Die wichtigsten Richtlinien zur Arbeitsplatzgestaltung sind in der Verordnung des Ministers für Arbeit und Sozialpolitik über Sicherheit und Hygiene an Arbeitsplätzen mit Bildschirmmonitoren (Zei. 1998 Nr. 148 Abs. 973) vom 18. Oktober 2023 veröffentlicht worden. Die Verordnung des Ministeriums für Familie und Soziales (Zi. 2023 Abs. 2367) stellt eine Aktualisierung eines früheren Dokuments dar. Im Folgenden werden die wichtigsten Anforderungen an Arbeitsplätze mit Monitoren aufgeführt – Der Arbeitsplatz des Mitarbeiters muss an seine Körpergröße und die Art der ausgeführten Arbeit angepasst sein. Auf dem Schreibtisch sollten alle notwendigen Geräte leicht zugänglich sein, sodass der Mitarbeiter keine übermäßigen Bewegungen, wie Drehbewegungen, ausführen muss. – Stühle und Sessel sollten in der Höhe verstellbar sein, um sie an die Höhe des Schreibtisches anzupassen. Der Mitarbeiter sollte die Möglichkeit haben, seine Unterarme bequem auf der Tischplatte oder Armlehnen abzulegen. Der Lendenwirbelbereich muss gut gestützt sein, und die Körperhaltung sollte aufrecht sein, um ein Rundrücken zu vermeiden. Stühle sollten mit Rollen ausgestattet sein, um das Bewegen am Computer zu erleichtern. Falls die Füße nicht den Boden berühren, sollte ein Fußstütze verwendet werden, um eine bequeme Position zu ermöglichen. – Die richtige Höhe des Stuhls wird durch die Winkel zwischen den Füßen und dem Boden (10–15°), den Oberschenkeln und den Unterschenkeln (90°) sowie den Händen und dem Brustkorb (90°) bestimmt. – Eine der wichtigsten Anforderungen betrifft die Monitore. Der Abstand der Bildschirme zu den Augen sollte 50–70 cm betragen. Die obere Kante des Monitors sollte sich auf Augenhöhe befinden. Bei der Arbeit mit mehreren Monitoren müssen alle Bildschirme auf derselben Höhe sein. – Monitore sollten seitlich zum Fenster platziert werden, um Reflexionen und Blendungen zu minimieren, die die Arbeitsbedingungen und die Augen belasten. – Maus und Tastatur sind ebenfalls entscheidende Elemente eines Büroarbeitsplatzes. Sie sollten die Handgelenke nicht belasten, und die Unterarme sollten locker auf der Tischplatte liegen. Aus diesem Grund entscheiden sich viele Arbeitgeber für den Kauf von Handgelenkstützen.
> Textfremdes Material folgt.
(** X23. A manual sync never changes the local lists, the stored copies
    or the form, whatever the network answers; it sends nothing when there
    is no user or a sync is under way, and otherwise sends one push of the
    lists of the render it was created in and leaves the sync flag off. *)
Theorem manual_sync_keeps_local_data (ss : Session) (closure s : State)
    (net : Network) :
  let after := fst (syncToCloud ss closure s net) in
  let sent := snd (syncToCloud ss closure s net) in
  lifts after = lifts s /\ workouts after = workouts s
  /\ localStorage after = localStorage s
  /\ (newLiftName after, selectedLiftId after, weight after, reps after,
      sets after, difficulty after)
     = (newLiftName s, selectedLiftId s, weight s, reps s, sets s, difficulty s)
  /\ (hasUserId ss = false \/ issyncing closure = true ->
      after = s /\ sent = [])
  /\ (hasUserId ss = true -> issyncing closure = false ->
      sent = [PostSyncData (lifts closure) (workouts closure) (userId ss)]
      /\ issyncing after = false).
Proof.
  cbv zeta. destruct (hasUserId ss) eqn:Hu.
  - rewrite (syncToCloud_cases ss closure s net Hu).
    destruct (issyncing closure) eqn:Hs; cbn [fst snd].
    + split; [reflexivity|]. split; [reflexivity|]. split; [reflexivity|].
      split; [reflexivity|]. split; [auto|]. discriminate.
    + split; [reflexivity|]. split; [reflexivity|]. split; [reflexivity|].
      split; [reflexivity|]. split; [|auto].
      intros [Hf|Hf]; discriminate Hf.
  - unfold syncToCloud. rewrite Hu. cbn [negb orb ret fst snd].
    split; [reflexivity|]. split; [reflexivity|]. split; [reflexivity|].
    split; [reflexivity|]. split; [auto|]. discriminate.
Qed.
(** * Section-aware line segmentation engine ([backend/parser_utils.py])

    A shallow embedding of [split_and_merge] and of the helpers it uses,
    followed by the properties of the engine.

    Python strings are sequences of Unicode code points; a character is
    modelled by its code point.  The engine depends on the interpreter's
    Unicode tables (white space, case, alphanumerics) only through a handful
    of predicates: on ASCII they are written out, above ASCII they are taken
    from a [UnicodeDB], over which every general theorem is quantified. *)

From Stdlib Require Import String Ascii QArith NArith Arith Bool List Lia.
Import ListNotations.
Close Scope Q_scope.
Open Scope nat_scope.

Set Implicit Arguments.

(** ** Python values *)

Module Py.

Definition char := N.
Definition str := list char.

(** A string literal of the source, as its code points. *)
Definition py (s : string) : str := map N_of_ascii (list_ascii_of_string s).

(** What a Python call can raise here, plus the exhaustion of a loop bound
    (a [while] loop is run with fuel). *)
Inductive exn := IndexError | ZeroDivisionError | LoopBound.

Inductive result (A : Type) :=
| Ok (a : A)
| Raise (e : exn).
Arguments Ok {A} a.
Arguments Raise {A} e.

Definition bind {A B} (m : result A) (f : A -> result B) : result B :=
  match m with
  | Ok a => f a
  | Raise e => Raise e
  end.

(** [a and b] on fallible tests: [b] is not evaluated when [a] is false. *)
Definition and_then (a b : result bool) : result bool :=
  bind a (fun x => if x then b else Ok false).

(** The tables of the running interpreter above ASCII. *)
Class UnicodeDB := {
  uni_isspace : char -> bool;
  uni_isupper : char -> bool;
  uni_islower : char -> bool;
  uni_istitle : char -> bool;
  uni_isalnum : char -> bool;
  uni_isdecimal : char -> bool;
  (* [str.lower()] of a string that is not pure ASCII *)
  uni_lower : str -> str;
  (* [re.I]: a non-ASCII subject character against a lower-case letter *)
  uni_ignorecase : char -> char -> bool
}.
Lemma register_then_validate_witness :
  Database.has_username "alice" (users (initial_state [])) = false /\
  exists st1,
    Database.register_user (Some (JStr "alice")) (Some (JStr "pw1"))
                           (initial_state []) = Done true st1 /\
    users st1 = users (initial_state []) ++ [("alice", "pw1")] /\
    forall q,
      Database.validate_user (Some (JStr "alice")) (Some (JStr q)) st1 =
        Done (String.eqb "pw1" q) st1.
Proof.
  split; [reflexivity|].
  exact (register_then_validate "alice" "pw1" (initial_state []) eq_refl).
Defined.

(** X2.  Whatever values [register_user] is called with, when it returns
    the usernames of the table are still pairwise distinct, every account
    that was there is still there with its password, only the log and the
    registry are as before, and a [False] result means that nothing
    changed at all. *)
Theorem register_user_keeps_accounts (username password : option json)
        (ok : bool) (st st' : state) :
  usernames_unique (users st) ->
  Database.register_user username password st = Done ok st' ->
  usernames_unique (users st') /\
  (forall v q, In (v, q) (users st) -> In (v, q) (users st')) /\
  active_clients st' = active_clients st /\
  log st' = log st /\
  (ok = false -> st' = st).
Proof.
  intros Hnd. unfold Database.register_user.
  destruct (Database.bind_param username) as [[|u]|];
    destruct (Database.bind_param password) as [[|p]|];
    run; try discriminate;
    try (intros H; injection H as <- <-; repeat split; auto; fail).
  destruct (Database.has_username u (users st)) eqn:Hu; intros H;
    injection H as <- <-; simpl.
  - repeat split; auto.
  - repeat split; auto.
    + now apply usernames_unique_add.
    + intros v q Hin. apply in_or_app. now left.
    + discriminate.
Qed.

Lemma register_user_keeps_accounts_witness :
  usernames_unique (users (initial_state [])) /\
  (usernames_unique (users alice_registered) /\
   (forall v q, In (v, q) (users (initial_state [])) ->
                In (v, q) (users alice_registered)) /\
   active_clients alice_registered = active_clients (initial_state []) /\
   log alice_registered = log (initial_state []) /\
   (true = false -> alice_registered = initial_state [])).
Proof.
  assert (H : usernames_unique (users (initial_state []))).
  { unfold usernames_unique. simpl. repeat constructor; simpl.
    - intros [E | []]. discriminate E.
    - intros []. }
  split; [exact H|].
  exact (register_user_keeps_accounts (Some (JStr "alice")) (Some (JStr "pw1"))
           true (initial_state []) alice_registered H eq_refl).
Defined.

Lemma insert_or_ignore_spec (row : string * string)
      (rows : list (string * string)) :
  let rows' := if Database.has_username (fst row) rows then rows
               else rows ++ [row] in
  (usernames_unique rows -> usernames_unique rows') /\
  Database.has_username (fst row) rows' = true /\
  (forall u, Database.has_username u rows = true ->
             Database.has_username u rows' = true) /\
  exists more, rows' = rows ++ more.
Proof.
  destruct row as [u p]. simpl.
  destruct (Database.has_username u rows) eqn:Hu.
  - repeat split; auto. exists []. now rewrite app_nil_r.
  - repeat split.
    + intros H. now apply usernames_unique_add.
    + rewrite has_username_app. unfold Database.has_username at 2. simpl.
      rewrite String.eqb_refl. now rewrite orb_true_r.
    + intros v Hv. rewrite has_username_app, Hv. reflexivity.
    + now exists [(u, p)].
Qed.

(** X3.  Opening the database on any table keeps every row it holds, in
    place and with its password (a stored ["yosif"] is not reset to the
    default password), keeps the usernames distinct, and makes sure that
    both default usernames exist; opening it again adds nothing. *)
Theorem init_keeps_rows_and_adds_defaults (rows : list (string * string)) :
  (exists more, Database.init rows = rows ++ more) /\
  (usernames_unique rows -> usernames_unique (Database.init rows)) /\
  Database.has_username "yosif" (Database.init rows) = true /\
  Database.has_username "mohamed" (Database.init rows) = true /\
  Database.init (Database.init rows) = Database.init rows.
Proof.
  unfold Database.init, Database.add_default_users, Database.default_users.
  cbn [fold_left].
  pose proof (insert_or_ignore_spec ("yosif", "1010") rows) as H1.
  cbv zeta in H1. cbn [fst] in *.
  set (r1 := if Database.has_username "yosif" rows then rows
             else rows ++ [("yosif", "1010")]) in *.
  pose proof (insert_or_ignore_spec ("mohamed", "1010") r1) as H2.
  cbv zeta in H2. cbn [fst] in *.
  set (r2 := if Database.has_username "mohamed" r1 then r1
             else r1 ++ [("mohamed", "1010")]) in *.
  destruct H1 as (Hu1 & Hy1 & Hm1 & more1 & E1).
  destruct H2 as (Hu2 & Hy2 & Hm2 & more2 & E2).
  assert (Hy : Database.has_username "yosif" r2 = true) by auto.
  repeat split; auto.
  - exists (more1 ++ more2). rewrite E2, E1. now rewrite app_assoc.
  - rewrite Hy. now rewrite Hy2.
Qed.

(** ** The handshake, all branches *)

(** On a plain handshake the model has an answer: [handle_auth] returns
    or raises. *)
Lemma plain_handshake_runs (env : environment) (sock : socket)
      (first_read : recv_result) (st : state) :
  plain_handshake env first_read ->
  exists st', final_state (handle_auth env sock first_read st) = Some st'.
Proof.
  intros Hplain. unfold handle_auth.
  destruct first_read as [raw|]; [|eexists; reflexivity].
  destruct (Text.is_empty raw); [eexists; reflexivity|].
  specialize (Hplain raw).
  destruct (json_loads env (Text.strip raw)) as [v| |].
  - destruct v; try (eexists; reflexivity).
    destruct (Hplain items eq_refl eq_refl) as [Hu Hp].
    unfold Database.register_user, Database.validate_user, sendall.
    destruct (Dict.get "username" items) as [[]|];
      destruct (Dict.get "password" items) as [[]|];
      try discriminate; run;
      repeat break_match; eexists; reflexivity.
  - unfold sendall. run. break_match; eexists; reflexivity.
  - eexists. reflexivity.
Qed.

Lemma handle_auth_footprint_any (env : environment) (sock : socket)
      (first_read : recv_result) (st st' : state) :
  final_state (handle_auth env sock first_read st) = Some st' ->
  active_clients st' = active_clients st /\
  (exists evs, log st' = log st ++ evs /\
               (evs = [] \/ exists p ok, evs = [Send sock p ok])) /\
  (users st' = users st \/
   exists u p, Database.has_username u (users st) = false /\
               users st' = users st ++ [(u, p)]).
Proof.
  unfold handle_auth, Database.register_user, Database.validate_user, sendall.
  run.
  repeat break_match_eq; simpl; intros H; try discriminate;
    injection H as <-; simpl;
    (split; [reflexivity|]);
    (split; [first [ exists []; rewrite app_nil_r; split; [reflexivity | now left]
                   | eexists; split; [reflexivity | right; eauto] ] |]);
    first [ now left | right; eauto ].
Qed.

(** X4.  For every first read whose username and password, when it parses
    to a dict, are text, [null] or missing, [handle_auth] returns or
    raises, and either way: it never touches the registry; it writes at
    most one record, and only to the connecting socket; and it leaves the
    accounts as they were or adds one account under a username that was
    free. *)
Theorem handle_auth_footprint (env : environment) (sock : socket)
        (first_read : recv_result) (st : state) :
  plain_handshake env first_read ->
  exists st',
    final_state (handle_auth env sock first_read st) = Some st' /\
    active_clients st' = active_clients st /\
    (exists evs, log st' = log st ++ evs /\
                 (evs = [] \/ exists p ok, evs = [Send sock p ok])) /\
    (users st' = users st \/
     exists u p, Database.has_username u (users st) = false /\
                 users st' = users st ++ [(u, p)]).
Proof.
  intros Hplain.
  destruct (plain_handshake_runs env sock first_read st Hplain) as [st' Hrun].
  exists st'. split; [exact Hrun|].
  exact (handle_auth_footprint_any env sock first_read st st' Hrun).
Qed.

Lemma handle_auth_footprint_witness :
  plain_handshake calm (Recv (credentials_line "login" "alice" "pw1")) /\
  exists st',
    final_state (handle_auth calm 7
                   (Recv (credentials_line "login" "alice" "pw1"))
                   alice_registered) = Some st' /\
    active_clients st' = active_clients alice_registered /\
    (exists evs, log st' = log alice_registered ++ evs /\
                 (evs = [] \/ exists p ok, evs = [Send 7 p ok])) /\
    (users st' = users alice_registered \/
     exists u p, Database.has_username u (users alice_registered) = false /\
                 users st' = users alice_registered ++ [(u, p)]).
Proof.
  assert (H : plain_handshake calm
                (Recv (credentials_line "login" "alice" "pw1"))).
  { intros raw creds Hraw. injection Hraw as <-.
    intros Hload. vm_compute in Hload. injection Hload as <-.
    split; reflexivity. }
  split; [exact H|].
  exact (handle_auth_footprint calm 7
           (Recv (credentials_line "login" "alice" "pw1"))
           alice_registered H).
Defined.

(** X5.  A first read on which [json.loads], applied to the stripped
    text, raises [JSONDecodeError], or which is a dict whose ["action"] is
    neither ["register"] nor ["login"] (or is missing), gets one error
    record, ["Invalid JSON"] or ["Unknown action"]; [handle_auth] returns
    [None] and [client_handler] closes the socket.  Accounts and registry
    are untouched. *)
Theorem malformed_handshake_rejected (env : environment) (sock : socket)
        (raw message : string) (st : state) :
  Text.is_empty raw = false ->
  (json_loads env (Text.strip raw) = JSONDecodeError /\ message = "Invalid JSON") \/
  (exists creds,
      json_loads env (Text.strip raw) = Loaded (JObj creds) /\
      str_eq (Dict.get "action" creds) "register" = false /\
      str_eq (Dict.get "action" creds) "login" = false /\
      message = "Unknown action") ->
  let sent := negb (sendall_raises env (log st) sock) in
  let st1 := mkState (users st) (active_clients st)
                     (log st ++ [Send sock (status_error message) sent]) in
  handle_auth env sock (Recv raw) st =
    (if sent then Done None st1 else Raised st1) /\
  client_handler env sock (Recv raw) st =
    (if sent
     then Done tt (mkState (users st) (active_clients st)
                           (log st1 ++ [Close sock]))
     else Raised st1).
Proof.
  intros Hraw Hcase sent st1.
  assert (Hauth : handle_auth env sock (Recv raw) st =
                    (if sent then Done None st1 else Raised st1)).
  { subst sent st1. unfold handle_auth. rewrite Hraw.
    destruct Hcase as [[Hload ->] | (creds & Hload & Hreg & Hlogin & ->)];
      rewrite Hload; [|rewrite Hreg, Hlogin];
      unfold sendall; run;
      destruct (sendall_raises env (log st) sock); reflexivity. }
  split; [exact Hauth|].
  unfold client_handler, bind. rewrite Hauth. destruct sent; reflexivity.
Qed.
Die Ergonomie eines Büros ist nicht nur eine Position

Es ist entscheidend, festzuhalten, dass Ergonomie nicht nur die Anpassung des Arbeitsplatzes und der Büroeinrichtung betrifft. Arbeitgeber engagieren sich häufig in der Schulung ihrer Mitarbeiter zu ergonomischen Lebensgewohnheiten. Diese zusätzlichen Maßnahmen fördern die Gesundheit und steigern den Arbeitskomfort. Dazu gehören regelmäßige Pausen, bewusste Haltungskontrolle, Positionswechsel sowie Dehnübungen während oder nach der Arbeit. Zudem sollten Büroangestellte selbst aktiv werden und ihren Alltag mit körperlicher Aktivität, wie z.B. Spaziergängen zur Arbeit, bereichern.

Welche Auswirkungen hat eine unergonomische Arbeitsplatzgestaltung?

Fehlende Ergonomie am Arbeitsplatz führt zu zahlreichen gesundheitlichen Problemen. Die Gesundheit des Mitarbeiters beeinflusst seine Produktivität, was sich auf die Erfüllung seiner Aufgaben auswirken kann. Eine ungünstige Körperhaltung während langer Büroarbeit kann zu Kopfschmerzen, Schwindel, Haltungsschäden, Sehstörungen, Karpaltunnelsyndrom, Konzentrationsschwäche, Schlafstörungen, Muskelkrämpfen, Rückenproblemen und muskuloskelettalen Beschwerden wie Degenerationen, Entzündungen, Schmerzen und Überlastungen führen.